Go line by line through the records and tally those that include "unfold". Respond with the tally only.

EXTRACTED MATERIAL:
.....

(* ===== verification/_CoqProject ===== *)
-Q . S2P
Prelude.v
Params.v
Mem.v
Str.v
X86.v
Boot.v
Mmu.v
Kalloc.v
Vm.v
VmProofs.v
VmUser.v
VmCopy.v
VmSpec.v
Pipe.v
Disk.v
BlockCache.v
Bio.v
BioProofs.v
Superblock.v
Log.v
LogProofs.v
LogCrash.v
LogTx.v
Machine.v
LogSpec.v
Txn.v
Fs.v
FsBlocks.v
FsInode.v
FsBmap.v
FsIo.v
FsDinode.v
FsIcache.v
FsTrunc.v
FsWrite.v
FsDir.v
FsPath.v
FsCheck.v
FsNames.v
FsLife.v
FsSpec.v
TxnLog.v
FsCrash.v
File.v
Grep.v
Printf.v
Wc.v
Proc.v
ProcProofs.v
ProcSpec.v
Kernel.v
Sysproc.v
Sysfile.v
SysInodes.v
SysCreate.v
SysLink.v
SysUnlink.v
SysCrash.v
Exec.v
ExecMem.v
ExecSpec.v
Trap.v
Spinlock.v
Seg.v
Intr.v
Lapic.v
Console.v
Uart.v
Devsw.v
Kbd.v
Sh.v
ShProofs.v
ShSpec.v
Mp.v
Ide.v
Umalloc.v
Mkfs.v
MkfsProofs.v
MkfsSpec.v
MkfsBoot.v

.....

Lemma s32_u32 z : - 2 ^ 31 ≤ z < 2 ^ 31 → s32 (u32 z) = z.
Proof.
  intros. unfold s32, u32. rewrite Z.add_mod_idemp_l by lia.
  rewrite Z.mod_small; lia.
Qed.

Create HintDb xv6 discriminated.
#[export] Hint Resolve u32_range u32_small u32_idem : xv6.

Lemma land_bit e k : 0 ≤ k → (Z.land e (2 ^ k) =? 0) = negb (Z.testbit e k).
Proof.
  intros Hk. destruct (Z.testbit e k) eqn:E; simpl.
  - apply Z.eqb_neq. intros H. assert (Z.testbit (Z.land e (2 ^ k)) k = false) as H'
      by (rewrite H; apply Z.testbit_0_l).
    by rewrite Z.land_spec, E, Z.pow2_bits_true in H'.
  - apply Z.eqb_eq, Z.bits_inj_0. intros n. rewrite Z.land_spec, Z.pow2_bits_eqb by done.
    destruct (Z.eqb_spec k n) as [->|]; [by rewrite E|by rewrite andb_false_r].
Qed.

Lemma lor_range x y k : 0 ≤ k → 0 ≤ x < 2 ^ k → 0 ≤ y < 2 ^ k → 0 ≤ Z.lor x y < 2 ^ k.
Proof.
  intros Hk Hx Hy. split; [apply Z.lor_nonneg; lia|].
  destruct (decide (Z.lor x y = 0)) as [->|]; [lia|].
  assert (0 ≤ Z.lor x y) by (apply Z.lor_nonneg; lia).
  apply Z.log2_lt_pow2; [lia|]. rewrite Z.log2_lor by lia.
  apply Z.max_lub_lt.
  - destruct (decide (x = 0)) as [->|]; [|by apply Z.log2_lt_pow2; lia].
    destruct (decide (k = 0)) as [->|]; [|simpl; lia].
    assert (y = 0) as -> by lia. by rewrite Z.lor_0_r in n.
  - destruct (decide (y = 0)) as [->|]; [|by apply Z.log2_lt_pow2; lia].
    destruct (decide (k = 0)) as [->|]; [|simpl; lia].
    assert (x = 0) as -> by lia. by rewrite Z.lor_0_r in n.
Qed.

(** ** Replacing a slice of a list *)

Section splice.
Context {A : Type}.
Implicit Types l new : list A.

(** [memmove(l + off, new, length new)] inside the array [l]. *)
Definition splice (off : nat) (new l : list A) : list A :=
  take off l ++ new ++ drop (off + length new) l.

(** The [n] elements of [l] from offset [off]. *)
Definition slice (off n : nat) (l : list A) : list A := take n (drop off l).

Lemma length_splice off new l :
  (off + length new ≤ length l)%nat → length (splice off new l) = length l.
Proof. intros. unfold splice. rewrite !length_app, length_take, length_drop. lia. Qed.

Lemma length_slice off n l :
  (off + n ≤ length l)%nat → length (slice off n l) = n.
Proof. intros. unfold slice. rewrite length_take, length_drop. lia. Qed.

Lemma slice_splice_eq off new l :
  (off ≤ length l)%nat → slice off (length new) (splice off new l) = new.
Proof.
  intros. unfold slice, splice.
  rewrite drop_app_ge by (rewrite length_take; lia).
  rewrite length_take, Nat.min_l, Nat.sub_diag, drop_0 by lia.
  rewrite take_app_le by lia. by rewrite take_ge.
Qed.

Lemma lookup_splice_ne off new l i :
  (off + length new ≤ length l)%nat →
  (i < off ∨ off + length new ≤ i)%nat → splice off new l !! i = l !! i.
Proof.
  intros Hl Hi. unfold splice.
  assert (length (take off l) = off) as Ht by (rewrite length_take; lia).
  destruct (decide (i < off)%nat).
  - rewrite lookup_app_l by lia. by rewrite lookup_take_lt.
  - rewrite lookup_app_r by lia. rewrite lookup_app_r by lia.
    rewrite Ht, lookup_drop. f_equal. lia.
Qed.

.....

THE COMPLETED TASK:
5